Mazur NI, Horsley N, Englund JA, Nederend M, Magaret A, Kumar A, Jacobino SR, de Haan CAM, Khatry SK, LeClerq SC, Steinhoff MC, Tielsch JM, Katz J, Graham BS, Bont LJ, Leusen JHW, Chu HY
Maternal RSV vaccines are on the verge of establishment. Protection by maternal vaccination is mainly based on transplacental antibody (Ab) transfer. Antibody transfer via breast milk might offer additional protection. The immunological correlate for protection against RSV, by maternal antibodies transferred via breast milk, is unknown. Mazur and colleagues are the first to show that breast milk derived antibodies directed against pre-F RSV play an important role in the protection against RSV infection.
They conducted a study among 174 infants under the age of 6 months.
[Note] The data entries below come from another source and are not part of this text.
(* ===== verification/Disk.v ===== *)
(** * Files and what a crash leaves of them

    The file operations of the host providers, as programs over a disk with a
    cache: what reads see, what is known to be on stable storage, and what was
    never synced. An operation takes effect, fails, or is torn half way, and the
    process can die between any two of them; a weakest precondition with a crash
    condition reasons about all of this at once. [commit_atomic] is
    [jinnd-wasm/src/hostfs/retention.rs]'s stage-sync-rename. *)

From stdpp Require Import base gmap sets list strings relations.
From S2P Require Import Prelude Api Entries Paths.

Abbreviation Bytes := (list Z).

#[export] Instance Component_countable : Countable Component.
Proof.
  apply (inj_countable'
    (fun c => match c with RootDir => inl 0 | CurDir => inl 1 | ParentDir => inl 2 | Normal name => inr name end)
    (fun c => match c with inl 0 => RootDir | inl 1 => CurDir | inl _ => ParentDir | inr name => Normal name end)).
  by intros [].
Defined.

#[export] Instance IoError_eq_dec : EqDecision IoError.
Proof. solve_decision. Defined.

(** ** Paths beside a path *)

Definition parent (p : Path) : option Path :=
  match reverse p with
  | Normal _ :: up => Some (reverse up)
  | _ => None
  end.

Definition file_name (p : Path) : string :=
  match reverse p with Normal name :: _ => name | _ => "" end.

Definition with_file_name (p : Path) (name : string) : Path := default p (parent p) ++ [Normal name].

Definition STAGE_SUFFIX : string := ".jinnd-stage".

Definition staged_beside (target : Path) : Path := with_file_name target (file_name target +:+ STAGE_SUFFIX).

(** ** The disk *)

(** Regular files by path: the contents reads see, those known to be on stable
    storage, and the paths whose cached content was not synced since it was
    last touched. *)
Record Disk := MkDisk {
  cache : gmap Path Bytes;
  stable : gmap Path Bytes;
  dirty : gset Path;
}.

(** What a crash leaves: a path whose content is unsynced may hold anything;
    any other the stable content, or the cached one if it got there. *)
Definition crash (d : Disk) (left_over : gmap Path Bytes) : Prop :=
  forall p, p ∈ dirty d \/ left_over !! p = stable d !! p \/ left_over !! p = cache d !! p.

(** The disk of the next process. *)
Definition rebooted (left_over : gmap Path Bytes) : Disk := MkDisk left_over left_over ∅.

Inductive FsOp :=
  | ReadFile (p : Path)
  | FileLen (p : Path)
  | CreateFile (p : Path)
  | WriteAll (p : Path) (bytes : Bytes)
  | SyncFile (p : Path)
  | RenameFile (a b : Path)
  | SyncDir (p : Path)
  | CreateDirs (p : Path)
  | RemoveFile (p : Path)
  | SetLen (p : Path) (length : Z)
  | OverwriteFile (p : Path) (bytes : Bytes).

Inductive Reply := Done | Content (bytes : Bytes) | Length (n : Z).

Definition put (p : Path) (bytes : Bytes) (d : Disk) : Disk :=
  MkDisk (<[p := bytes]> (cache d)) (stable d) ({[p]} ∪ dirty d).

Definition flushed (dir : Path) (d : Disk) (p : Path) : Prop := parent p = Some dir /\ p ∉ dirty d.

#[export] Instance flushed_dec dir d p : Decision (flushed dir d p).
Proof. unfold flushed. apply _. Defined.

Definition sync_dir (dir : Path) (d : Disk) : Disk :=
  MkDisk (cache d)
    (filter (fun f : Path * Bytes => ~ flushed dir d f.1) (stable d) ∪
     filter (fun f : Path * Bytes => flushed dir d f.1) (cache d))
    (dirty d).

Definition set_len (n : Z) (bytes : Bytes) : Bytes :=
  take (Z.to_nat n) bytes ++ replicate (Z.to_nat n - length bytes) 0%Z.

(** What an operation does when the system carries it out. *)
Definition perform (op : FsOp) (d : Disk) : result Reply IoError * Disk :=
  match op with
  | ReadFile p =>
      (match cache d !! p with Some bytes => Ok (Content bytes) | None => Err IoNotFound end, d)
  | FileLen p =>
      (match cache d !! p with Some bytes => Ok (Length (Z.of_nat (length bytes))) | None => Err IoNotFound end, d)
  | CreateFile p => (Ok Done, put p [] d)
  | WriteAll p bytes =>
      match cache d !! p with
      | Some held => (Ok Done, put p (held ++ bytes) d)
      | None => (Err IoNotFound, d)
      end
  | SyncFile p => (Ok Done, MkDisk (cache d) (stable d) (dirty d ∖ {[p]}))
  | RenameFile a b =>
      match cache d !! a with
      | Some bytes =>
          (Ok Done, MkDisk (<[b := bytes]> (delete a (cache d))) (stable d)
             (if decide (a ∈ dirty d) then {[b]} ∪ dirty d ∖ {[a]} else dirty d ∖ {[b]}))
      | None => (Err IoNotFound, d)
      end
  | SyncDir dir => (Ok Done, sync_dir dir d)
  | CreateDirs _ => (Ok Done, d)
  | RemoveFile p =>
      match cache d !! p with
      | Some _ => (Ok Done, MkDisk (delete p (cache d)) (stable d) (dirty d ∖ {[p]}))
      | None => (Err IoNotFound, d)
      end
  | SetLen p n =>
      match cache d !! p with
      | Some held => (Ok Done, put p (set_len n held) d)
      | None => (Err IoNotFound, d)
      end
  | OverwriteFile p bytes => (Ok Done, put p bytes d)
  end.

Section Runs.
(** Which operations the system may fail. *)
Context (may_fail : FsOp -> Prop).

(** An operation is carried out, fails without effect, or fails with a part of
    its bytes written. *)
Inductive op_step (d : Disk) (op : FsOp) : result Reply IoError -> Disk -> Prop :=
  | performs : op_step d op (perform op d).1 (perform op d).2
  | fails text : may_fail op -> op_step d op (Err (IoOther text)) d
  | tears_append p bytes part held text : may_fail op -> op = WriteAll p bytes -> part `prefix_of` bytes ->
      cache d !! p = Some held -> op_step d op (Err (IoOther text)) (put p (held ++ part) d)
  | tears_write p bytes part text : may_fail op -> op = OverwriteFile p bytes -> part `prefix_of` bytes ->
      op_step d op (Err (IoOther text)) (put p part d).

(** ** Programs *)

Inductive Io (A : Type) : Type :=
  | Ret (value : A)
  | Do (op : FsOp) (next : result Reply IoError -> Io A).
Arguments Ret {A}.
Arguments Do {A}.

Fixpoint io_bind {A B} (m : Io A) (k : A -> Io B) : Io B :=
  match m with
  | Ret x => k x
  | Do op next => Do op (fun r => io_bind (next r) k)
  end.

Inductive io_step {A} : Io A * Disk -> Io A * Disk -> Prop :=
  | steps op next d r d' : op_step d op r d' -> io_step (Do op next, d) (next r, d').

(** The weakest precondition: [safe] holds of the disk at every point, and
    [post] at the end. *)
Fixpoint wp {A} (safe : Disk -> Prop) (post : A -> Disk -> Prop) (m : Io A) (d : Disk) : Prop :=
  safe d /\
  match m with
  | Ret x => post x d
  | Do op next => forall r d', op_step d op r d' -> wp safe post (next r) d'
  end.

Lemma wp_safe {A} safe post (m : Io A) d : wp safe post m d -> safe d.
Proof. by destruct m; intros []. Qed.

Lemma wp_ret {A} (safe : Disk -> Prop) (post : A -> Disk -> Prop) x d : safe d -> post x d -> wp safe post (Ret x) d.
Proof. by split. Qed.

Lemma wp_mono {A} (safe safe' : Disk -> Prop) (post post' : A -> Disk -> Prop) m d :
  (forall d, safe d -> safe' d) -> (forall x d, post x d -> post' x d) ->
  wp safe post m d -> wp safe' post' m d.
Proof.
  intros Hs Hp. revert d. induction m as [x|op next IH]; intros d [Hd Hm]; split; eauto.
Qed.

Lemma wp_bind {A B} safe (post : B -> Disk -> Prop) (m : Io A) (k : A -> Io B) d :
  wp safe (fun x d => wp safe post (k x) d) m d -> wp safe post (io_bind m k) d.
Proof.
  revert d. induction m as [x|op next IH]; intros d [Hd Hm]; [done|]. split; [done|].
  intros r d' Hstep. by apply IH, Hm.
Qed.

(** Every disk a run passes through is safe, whatever fails on the way. *)
Lemma wp_sound {A} safe (post : A -> Disk -> Prop) m d m' d' :
  wp safe post m d -> rtc io_step (m, d) (m', d') ->
  safe d' /\ forall x, m' = Ret x -> post x d'.
Proof.
  intros Hwp Hr. remember (m, d) as c eqn:Hc. remember (m', d') as c' eqn:Hc'.
  revert m d m' d' Hc Hc' Hwp. induction Hr as [c|c1 c2 c3 H12 _ IH]; intros m d m' d' -> Heq Hwp.
  - injection Heq as -> ->. split; [by eapply wp_safe|]. intros x ->. apply Hwp.
  - inversion H12 as [op next d1 r d2 Hop]; subst. eapply IH; [done|done|]. by apply Hwp.
Qed.

(** ** The commit of one file *)

(** [?] on the answer of an operation. *)
Definition attempt (op : FsOp) (next : Reply -> Io (result () IoError)) : Io (result () IoError) :=
  Do op (fun r => match r with Ok reply => next reply | Err error => Ret (Err error) end).

Definition commit_stages (target : Path) (bytes : Bytes) : Io (result () IoError) :=
  let staged := staged_beside target in
  attempt (CreateFile staged) (fun _ =>
  attempt (WriteAll staged bytes) (fun _ =>
  attempt (SyncFile staged) (fun _ =>
  attempt (RenameFile staged target) (fun _ =>
  match parent target with
  | Some dir => attempt (SyncDir dir) (fun _ => Ret (Ok ()))
  | None => Ret (Ok ())
  end)))).

Definition commit_atomic (target : Path) (bytes : Bytes) : Io (result () IoError) :=
  io_bind (commit_stages target bytes) (fun outcome =>
    match outcome with
    | Ok _ => Ret (Ok ())
    | Err error => Do (RemoveFile (staged_beside target)) (fun _ => Ret (Err error))
    end).

(** ** What operations leave alone *)

Definition touches (op : FsOp) : list Path :=
  match op with
  | CreateFile p | WriteAll p _ | RemoveFile p | SetLen p _ | OverwriteFile p _ => [p]
  | RenameFile a b => [a; b]
  | _ => []
  end.

(** [p] holds [v] whatever happens. *)
Definition settled (d : Disk) (p : Path) (v : option Bytes) : Prop :=
  p ∉ dirty d /\ cache d !! p = v /\ stable d !! p = v.

(** [p] holds [v] or [w], now and after a crash. *)
Definition between (d : Disk) (p : Path) (v w : option Bytes) : Prop :=
  p ∉ dirty d /\ (cache d !! p = v \/ cache d !! p = w) /\ (stable d !! p = v \/ stable d !! p = w).

Lemma settled_between d p v w : settled d p v -> between d p v w.
Proof. intros (? & ? & ?). split_and!; auto. Qed.

Lemma settled_between_r d p v w : settled d p w -> between d p v w.
Proof. intros (? & ? & ?). split_and!; auto. Qed.

Lemma settled_crash d p v c : settled d p v -> crash d c -> c !! p = v.
Proof. intros (Hd & Hc & Hs) Hcr. destruct (Hcr p) as [?|[H|H]]; [done|congruence..]. Qed.

Lemma between_crash d p v w c : between d p v w -> crash d c -> c !! p = v \/ c !! p = w.
Proof. intros (Hd & Hc & Hs) Hcr. destruct (Hcr p) as [?|[->| ->]]; [done|done..]. Qed.

Lemma sync_dir_stable dir d p :
  stable (sync_dir dir d) !! p = if decide (flushed dir d p) then cache d !! p else stable d !! p.
Proof.
  unfold sync_dir. simpl. rewrite lookup_union. case_decide as Hf.
  - rewrite map_lookup_filter_None_2 by (right; simpl; tauto). rewrite (left_id_L None _).
    destruct (cache d !! p) as [bytes|] eqn:Hc.
    + by apply map_lookup_filter_Some_2.
    + apply map_lookup_filter_None_2. by left.
  - rewrite (map_lookup_filter_None_2 _ (cache d)) by (right; intros; simpl; tauto).
    rewrite (right_id_L None _). destruct (stable d !! p) as [bytes|] eqn:Hc.
    + by apply map_lookup_filter_Some_2.
    + apply map_lookup_filter_None_2. by left.
Qed.

(** A path an operation does not touch keeps its content; its stable content
    may catch up. *)
Definition kept (d d' : Disk) (p : Path) : Prop :=
  p ∉ dirty d -> p ∉ dirty d' /\ cache d' !! p = cache d !! p /\
  (stable d' !! p = stable d !! p \/ stable d' !! p = cache d !! p).

Lemma put_kept d q bytes p : p <> q -> kept d (put q bytes d) p.
Proof.
  intros Hne Hd. unfold put. simpl. rewrite lookup_insert_ne by done. split_and!; [set_solver|done|by left].
Qed.

Lemma step_kept d op r d' p : op_step d op r d' -> p ∉ touches op -> kept d d' p.
Proof.
  assert (kept d d p) as Hsame by (intros Hd; auto).
  intros [|text Hf|q bytes part held text Hf -> _ _|q bytes part text Hf -> _] Hp; [|done|..];
    [|apply put_kept; set_solver..].
  destruct op as [q|q|q|q bytes|q|a b|dir|q|q|q n|q bytes]; simpl in *; try done;
    try (apply put_kept; set_solver).
  - destruct (cache d !! q); [apply put_kept; set_solver|done].
  - intros Hd. simpl. split_and!; [set_solver|done|by left].
  - destruct (cache d !! a); [|done]. intros Hd. simpl. rewrite lookup_insert_ne, lookup_delete_ne by set_solver.
    split_and!; [case_decide; set_solver|done|by left].
  - intros Hd. split_and!; [done|done|]. rewrite sync_dir_stable. case_decide; auto.
  - destruct (cache d !! q); [|done]. intros Hd. simpl. rewrite lookup_delete_ne by set_solver.
    split_and!; [set_solver|done|by left].
  - destruct (cache d !! q); [apply put_kept; set_solver|done].
Qed.

Lemma kept_settled d d' p v : kept d d' p -> settled d p v -> settled d' p v.
Proof. intros Hk (Hd & Hc & Hs). destruct (Hk Hd) as (? & ? & [?|?]); split_and!; congruence. Qed.

Lemma kept_between d d' p v w : kept d d' p -> between d p v w -> between d' p v w.
Proof.
  intros Hk (Hd & Hc & Hs). destruct (Hk Hd) as (H1 & H2 & [H3|H3]); split_and!; rewrite ?H2, ?H3; done.
Qed.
Infants were stratified by risk factors into a group with and a group without RSV. While pre-F IgA Ab did not differ between the two groups, pre-F IgG Ab was significantly lower in the group with RSV. Although the difference between the two groups was small it does suggest the potential role of pre-F IgG antibodies as a correlate of protection against RSV respiratory tract infection.
Induction of pre-F IgG in breast milk by maternal vaccination will probably transfer protection to infants against RSV disease, additional to transplacental antibody transfer.